Lack of awareness among people regarding CC and DRR, lack of comprehensive policy on disaster risk reduction and management, lack of strategic planning for prevention and preparedness, socio-cultural challenges, culture of submission to divinity, and use of natural resources, settlement behavior are some of the other challenges.
There is a huge gap in private and public sectors. There is the need to increase engagement with private sector stakeholders including banks, and insurance companies, as they are the key elements of achieving real progress in this regard. Along with the government relief package, banks and insurance companies can provide services to victims promptly, efficiently and effectively. There is also the need to encourage appropriate risk transfer mechanisms like micro-insurance and micro-finance mechanisms to build a culture of risk reduction and mitigation at community level.
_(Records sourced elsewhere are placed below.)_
Definition CastError : Err := {| name := "CastError"; code := None |}.
Definition ValidationError : Err :=
  {| name := "ValidationError"; code := None |}.
Definition DuplicateKeyError : Err :=
  {| name := "MongoServerError"; code := Some 11000%Z |}.

(** The calls a handler makes to the model, in order. *)
Inductive Call : Type :=
| find (title_filter : option string)
| findById (id : string)
| create (fields : object)
| save (doc : Perk)
| findByIdAndDelete (id : string).

(** The state a handler runs in: the collection keyed by [_id], the counter
    identifiers and creation times are drawn from, and the calls made so
    far. *)
Record World : Type := {
  perks : gmap string Perk;
  clock : nat;
  trace : list Call
}.

Definition called (c : Call) (w : World) : World :=
  {| perks := perks w; clock := clock w; trace := trace w ++ [c] |}.

Definition with_perks (m : gmap string Perk) (w : World) : World :=
  {| perks := m; clock := clock w; trace := trace w |}.

Definition tick (w : World) : World :=
  {| perks := perks w; clock := S (clock w); trace := trace w |}.

(** *** Awaited calls: a result or a thrown error, and the new state *)

Inductive completion (A : Type) : Type :=
| Return (a : A)
| Throw (e : Err).
Arguments Return {A} a.
Arguments Throw {A} e.

Definition Op (A : Type) : Type := World → completion A * World.

#[global] Instance Op_ret : MRet Op := λ A a w, (Return a, w).

#[global] Instance Op_bind : MBind Op := λ A B f m w,
  match m w with
  | (Return a, w') => f a w'
  | (Throw e, w') => (Throw e, w')
  end.

(** *** Identifiers *)

Definition is_hex (c : ascii) : bool :=
  let n := nat_of_ascii c in
  ((48 <=? n) && (n <=? 57)) || ((97 <=? n) && (n <=? 102))
  || ((65 <=? n) && (n <=? 70)).

Definition isValidObjectId (id : string) : bool :=
  (String.length id =? 24) && forallb is_hex (String.list_ascii_of_string id).

Definition hex_digit (n : nat) : ascii :=
  ascii_of_nat (if n <? 10 then 48 + n else 87 + n).

Fixpoint hex (width : nat) (n : nat) : string :=
  match width with
  | 0 => ""
  | S width' => hex width' (n / 16) +:+ String (hex_digit (n mod 16)) ""
  end.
There is the need to have an institution for capacity building with the establishment of a National Training Institution for other stake holders also. A key activity required in DRM is to train those newly appointed disaster managers responsible to conduct the DRM process at the national and district levels.
Nepal has had a long history since it introduced Disaster Management as its development priority. This analysis has found coordination lacking in rescue and rehabilitation work during disasters. There is no effective mechanism to prevent the duplication of work in the disaster-hit areas. This lack of coordination has impacted the process of mainstreaming DRM and Climate Risk Management (CRM) into the development process in Nepal. There is a huge gap between DRM and Climate change implementation in Nepal.